Changes loom for insolvency rules concerning UK payment and electronic money institutions. The changes to the rules are outlined in a consultation published by HM Treasury.
Payments in the UK have seen rapid change over recent years with people increasingly using card, mobile and electronic wallets to make payments. These changes offer opportunities for UK businesses and consumers, with many making payments faster, cheaper and more securely. However, and as will always be the case with a rapidly changing technological landscape, they also present new challenges and risks.
The Payment Institutions (PIs) and Electronic Money Institutions (EMIs) providing these services have diverse business models that range from small money remittance firms to non-bank current account providers targeting SMEs, the under- banked, and the digital generation. Consumers and businesses are increasingly using PIs and EMIs as their transactional banking provider to, among other things, access their salaries and savings as well as make payments.
There is evidence that the existing insolvency process for PIs and EMIs is suboptimal with regards to consumers. Recent administration cases involving PIs and EMIs have taken years to resolve in some cases, with customers left without access to their money for prolonged periods and receiving reduced monies after the cost of distribution. In six recent cases of PIs and EMIs in insolvency proceedings (of which three started in 2018), only one has so far returned funds to customers.
The Government is therefore proposing to introduce changes that will help protect customers in the event of a PI or EMI being put into insolvency.

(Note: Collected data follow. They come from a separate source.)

(* ===== verification/UserSetsMain.v ===== *)
(** * User sets: what start-up makes of the groups

    [uDataGroupCreate] marks the records of the groups and [setuDataCreate]
    fills the sets: exactly what a group holds, and all that is below it. *)

From Stdlib Require Import Ascii SpecFloat.
From stdpp Require Import strings.
From S2P Require Import Prelude Lsb Float32 Grp GrpTheory Account AccountOk UserSets UserSetsOk UserSetsWalk.

(** ** Marking the groups *)

(** A record gets other flags or another group, and sets may become those of all
    users. *)
Lemma mark_inv G s u e e' :
  inv G s -> recs s !! u = Some e -> user e' = user e ->
  (forall w, get_set w e' = get_set w e \/ get_set w e' = AllUsers /\ (w = Children \/ w = Descendants) /\ everyone G (user e)) ->
  (has (e_flags e') USER_ALL = true -> everyone G (user e)) ->
  inv G (with_recs (<[u := e']> (recs s)) s).
Proof.
  intros [I1 I2 I3 I4 I5 I6 I8 I7 [I9 I10]] He Eu Hs Hfl.
  assert (Hk : forall a f, recs s !! a = Some f -> exists f', <[u := e']> (recs s) !! a = Some f' /\ user f' = user f).
  { intros a f Hf. destruct (decide (a = u)) as [->|Hne]; [exists e'; rewrite lookup_insert_eq; split; [done|congruence]|exists f; by rewrite lookup_insert_ne]. }
  split; cbn [uDataList recs with_recs allUsersSet uGrpAllSet observing uDataPtrTb free_addr].
  - intros n a Ha. destruct (I1 n a Ha) as (f & Hf & E). destruct (Hk a f Hf) as (f' & Hf' & E'). exists f'. split; [done|congruence].
  - intros a [f Hf]. destruct (decide (a = u)) as [->|Hne]; [apply I2; by exists e|]. rewrite lookup_insert_ne in Hf by done. apply I2. by exists f.
  - intros w a f X y Ha Hf Hy. assert (Hz : exists h, recs s !! y = Some h /\ rel G w (user f) (user h)).
    { destruct (decide (a = u)) as [->|Hne]; [|rewrite lookup_insert_ne in Ha by done; by apply (I3 w a f X)]. rewrite lookup_insert_eq in Ha. injection Ha as <-.
      destruct (Hs w) as [Es|(Es & _)]; [|congruence]. rewrite Eu. apply (I3 w u e X y); [done|congruence|done]. }
    destruct Hz as (h & Hh & Hr). destruct (Hk y h Hh) as (h' & Hh' & E). exists h'. by rewrite E.
  - intros w a f Ha Hf. destruct (decide (a = u)) as [->|Hne]; [|rewrite lookup_insert_ne in Ha by done; by apply (I4 w a f)]. rewrite lookup_insert_eq in Ha. injection Ha as <-.
    rewrite Eu. destruct (Hs w) as [Es|(_ & Hw & Hev)]; [|done]. apply (I4 w u e); [done|congruence].
  - intros y Hy. destruct (I5 y Hy) as [h Hh]. destruct (Hk y h Hh) as (h' & Hh' & _). by exists h'.
  - intros a Ha. destruct (I6 a Ha) as (f & Hf & H). destruct (Hk a f Hf) as (f' & Hf' & E). exists f'. by rewrite E.
  - intros a f Ha Hf. destruct (decide (a = u)) as [->|Hne]; [|rewrite lookup_insert_ne in Ha by done; by apply (I8 a f)]. rewrite lookup_insert_eq in Ha. injection Ha as <-. rewrite Eu. by apply Hfl.
  - intros a Ha. destruct (I7 a Ha) as (f & Hf & H). destruct (Hk a f Hf) as (f' & Hf' & E). exists f'. by rewrite E.
  - split; [done|]. intros a Ha. destruct (I10 a Ha) as [f Hf]. destruct (Hk a f Hf) as (f' & Hf' & _). by exists f'.
Qed.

As these changes can be delivered relatively quickly and could mitigate harms from any future insolvencies, the Government believes it is appropriate to progress these changes before the conclusion of the Payments Landscape Review is published.
To address the shortcomings of the current insolvency regime, the Government proposes introducing a bespoke Special Administration Regime (SAR) for PIs and EMIs.
The proposed SAR is intended to have the following key features:
- an explicit objective on the special administrator to return customer funds as soon as reasonably practicable;
- a bar date for client claims to be submitted to speed up the distribution process;
- a mechanism to facilitate the transfer of customer funds to a solvent institution;
- a post-administration reconciliation to top-up or drawdown funds to or from the safeguarding process;
- provisions for continuity of supply to minimise disruption;
- rules for treatment of shortfalls in the institutions’ safeguarding accounts;
- rules for allocation of costs;
- an explicit objective on the special administrator for timely engagement with payment systems and authorities.
The Financial Services and Markets Act 2000 (FSMA) Part 24 provides the Financial Conduct Authority (FCA) with specific powers to protect consumers in an insolvency process of an FCA authorised firm. While the Payment Services Regulations 2017 (PSRs) and Electronic Money Regulations 2011 (EMRs) incorporate some FSMA insolvency provisions, the Government proposes extending the full suite of provisions to PIs and EMIs so that the FCA has the same rights to participate and protect consumers in an insolvency process for PIs and EMIs, as it does for other FCA supervised firms.
The consultation closes at 11:59pm on 21 January 2021.